1979 December 26 03:57:04 UTC
Location 54.90N 2.68W
Depth 10 kilometers
by Graham Neilson,
Natural Environment Research Council,
Institute of Geological Sciences,
At 3:57 a.m. on the morning after Christmas Day 1979, a large area of northern England and southern Scotland was shaken by an earthquake. In the mesoseismal area, a few miles north of Carlisle, chimneys toppled into the streets or fell through roofs, and people ran in panic into the open. Over a much wider area, including the densely populated industrial area of central Scotland, people were awakened, and ornaments and other small objects were disturbed. At distances over 120 miles from the epicenter, only a few people noted the tremor. Northern Ireland and the Isle of Man also experienced the tremor but reportedly at no very great intensity. The disturbed area covered approximately 45,000 square miles.
Minutes after the earthquake struck, police forces in the disturbed area were deluged with telephone calls from the anxious public. Seismologists at the Institute of Geological Sciences (IGS) were soon at work making a preliminary analysis of the seismograms obtained from the Worldwide Standardized Seismograph Network station Eskdalemuir and from the large network of seismometers, LOWNET, situated in the Lowland Valley of central Scotland. It was soon apparent that the epicenter lay close to four small shocks that had been detected on LOWNET in early October 1979. An epicenter location, with fairly small errors, of about 16 miles was determined for the December 26 shock at 55.00°N., 2.88°W.
Assessment of magnitude (M) proved difficult because the seismograms of both Eskdalemuir and LOWNET were so close to the epicenter that they were saturated. It was not until the following day that the first reliable magnitude measurement of MS=5.0 was made by Robin Adams of the International Seismological Centre at Newbury in the south of England using a seismogram recorded there. Shortly afterwards, the European and Mediterranean Seismological Centre (CSEM) in Strasbourg, France, confirmed this value. However, by comparing the felt area of the December 26 shock with previous strongly felt British earthquakes of known magnitude, a magnitude figure of between 4.5 and 5.0 was estimated.
By 10 a.m. on December 27, a reasonably detailed picture of the earthquake had emerged, and this information was given to the press, radio, and television networks to help allay people's fears. In turn, the media responded by giving reports of where the earthquake was felt. Questionnaires were circulated, and a form was placed in a number of national and local newspapers for the public to fill in and return to IGS. These data will give a detailed picture of the shock's effects throughout the shaken area.
As press interest in the earthquake was satisfied, the task of complementing the preliminary data set got under way.
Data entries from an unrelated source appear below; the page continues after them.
(* ===== verification/Echo.v ===== *)
(** * Echo: the echo-hiding engine

    Models [encode_echo_simple] (src/app.py, lines 76-110) and
    [decode_echo_simple] (lines 113-172).

    Encoding frames the message, refuses it when
    [len(bits) * chunk_size + max_delay > len(samples)], and for bit [i]
    adds [alpha] times chunk [i] of the *original* samples into a copy of
    the buffer, [d1] samples later for a 1 and [d0] samples later for a 0
    ([echo_loop], with the loop's [break] and its bounds test kept).
    The samples are [float32] in the source and [Q] here: arithmetic is
    exact (for [alpha = 0.5] and int16 input the [float32] sums are exact
    too, being multiples of [1/2] below [2^24]).

    Decoding takes [min(len(original), len(stego))], cuts
    [(n - max_delay) // chunk_size] chunks, and for each correlates the
    original chunk with the difference signal at offsets [d0] and [d1]
    ([chunk_diag]); the bit is 1 when the [d1] correlation is the larger.
    Both buffers are int16 values, so the difference is exact; the
    products and the sum are computed exactly in [Z] here, where the
    source accumulates them in [float32].  The bits go to the framing
    decoder with the [0 < v <= 127] test.

    The chunk size is a parameter [cs] of the definitions;
    [chunk_size = 8192] is the value the source fixes. *)

From Stdlib Require Import QArith String.
From S2P Require Import Prelude BitCodec Samples.

Module Echo.
Import BitCodec Samples.
Local Open Scope nat_scope.

(** [chunk_size = 8192] *)
Definition chunk_size : nat := 8192.

(** [out[a:a+len(xs)] += xs] on a float array. *)
Definition add_slice (out : list Q) (a : nat) (xs : list Q) : list Q :=
  take a out ++ zip_with Qplus (slice out a (a + length xs)) xs ++ drop (a + length xs) out.

(** ** Encoding *)

Section EchoEncode.
Variable cs : nat.
Variables (samples : list Q) (d0 d1 : nat) (alpha : Q).

(** [for i, bit in enumerate(bits)]: the body of lines 95-108. *)
Fixpoint echo_loop (i : nat) (bits : list bool) (out : list Q) : list Q :=
  match bits with
  | [] => out
  | bit :: bs =>
      let max_delay := Nat.max d0 d1 in
      let start := i * cs in
      let end_ := Nat.min (start + cs) (length samples - max_delay) in
      if bool_decide (end_ ≤ start) then out
      else
        let delay := if bit then d1 else d0 in
        let chunk := slice samples start end_ in
        let echo_start := start + delay in
        let echo_end := echo_start + length chunk in
        let out' :=
          if bool_decide (echo_end ≤ length out)
          then add_slice out echo_start ((λ x, alpha * x)%Q <$> chunk)
          else out in
        echo_loop (S i) bs out'
  end.
End EchoEncode.

(** Lines 83-108 on the samples; [None] is the [return None] of a
    message too large for the buffer. *)
Definition encode_echo_samples (cs : nat) (samples : list Q) (msg : message)
    (d0 d1 : nat) (alpha : Q) : option (list Q) :=
  let bits := encode_bits msg in
  let max_delay := Nat.max d0 d1 in
  if bool_decide (length samples < length bits * cs + max_delay) then None
  else Some (echo_loop cs samples d0 d1 alpha 0 bits samples).

(** [encode_echo_simple(audio_bytes, message, d0, d1, alpha)] *)
Definition encode_echo_simple (audio : wav) (msg : message) (d0 d1 : nat) (alpha : Q)
    : pyres (option wav) :=
  '(samples, params) ← read_wav_bytes audio;
  match encode_echo_samples chunk_size (inject_Z <$> samples) msg d0 d1 alpha with
  | None => mret None
  | Some out => mret (Some (write_wav_bytes out params))
  end.

(** ** Decoding *)

(** One entry of [debug_info]: the chunk, the two correlations, the bit. *)
Record diag : Type := { diag_chunk : nat; corr_d0 : Z; corr_d1 : Z; diag_bit : bool }.

(** [np.sum(a * b)] *)
Definition dot (xs ys : list Z) : Z := foldr Z.add 0%Z (zip_with Z.mul xs ys).

Section EchoDecode.
Variable cs : nat.
Variables (original stego : list Z) (d0 d1 : nat).

(** The body of the loop for chunk [i] (lines 135-149). *)
Definition chunk_diag (i : nat) : diag :=
  let max_delay := Nat.max d0 d1 in
  let start := i * cs in
  let end_ := start + cs in
  let echo := zip_with Z.sub (slice stego start (end_ + max_delay))
                             (slice original start (end_ + max_delay)) in
  let orig_chunk := slice original start end_ in
  let echo_d0 := slice echo d0 (d0 + length orig_chunk) in
  let echo_d1 := slice echo d1 (d1 + length orig_chunk) in
  let c0 := Z.abs (dot orig_chunk echo_d0) in
  let c1 := Z.abs (dot orig_chunk echo_d1) in
  {| diag_chunk := i; corr_d0 := c0; corr_d1 := c1; diag_bit := bool_decide (c0 < c1)%Z |}.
Magnetic tape recordings from the IGS stations at Hereford, Leeds, Stoke-on-Trent, Nottingham, and Leicester were sent to Edinburg for analysis. Within a few days, station readings and seismograms from other British stations started to arrive in Edinburg together with data from other European stations. Not only the seismograms of the main shock but also those of the aftershock sequence were interpreted, and locations and magnitudes for these events were determined. The strongest of these, to date, occurred on December 27 at 07 h 23m GMT (ML=2.0) and 23 h 05 m GMT (ML=2.5) and on January 1, 1980 (ML=3.5). The latter event was felt over about 5,000 square miles.
The last comparable earthquake to occur in Britain was in 1926 and had an epicenter near Hereford. The degree of alarm felt by the public for the 1979 earthquake may thus largely be ascribed to the rarity of shocks of this magnitude in Britain. A few tremors had been recorded from the Carlisle area prior to the December 26 earthquake and were in keeping with the historic seismic record in northwest England and southern Scotland. Since 1786, 10 earthquakes are on record as originating in the Carlisle area, the largest being M=4.4 (estimated) shock on August 11, 1786. There is no obvious tectonic feature within the complex geology of this region that corresponds to the focal depth of 19 miles for the Carlisle earthquake. When all the data from this earthquake series are collected and analyzed, it is hoped that a clearer picture of the tectonic mechanism may emerge. The macroseismic data, among other things, will be used to derive an intensity attenuation law.
Although an unnerving experience for people sleeping after their Christmas celebrations, the Carlisle earthquake will provide British seismologists with a rare opportunity for a rich field study for some time.
Abridged from Earthquake Information Bulletin, March-April 1980, Volume 12, Number 2.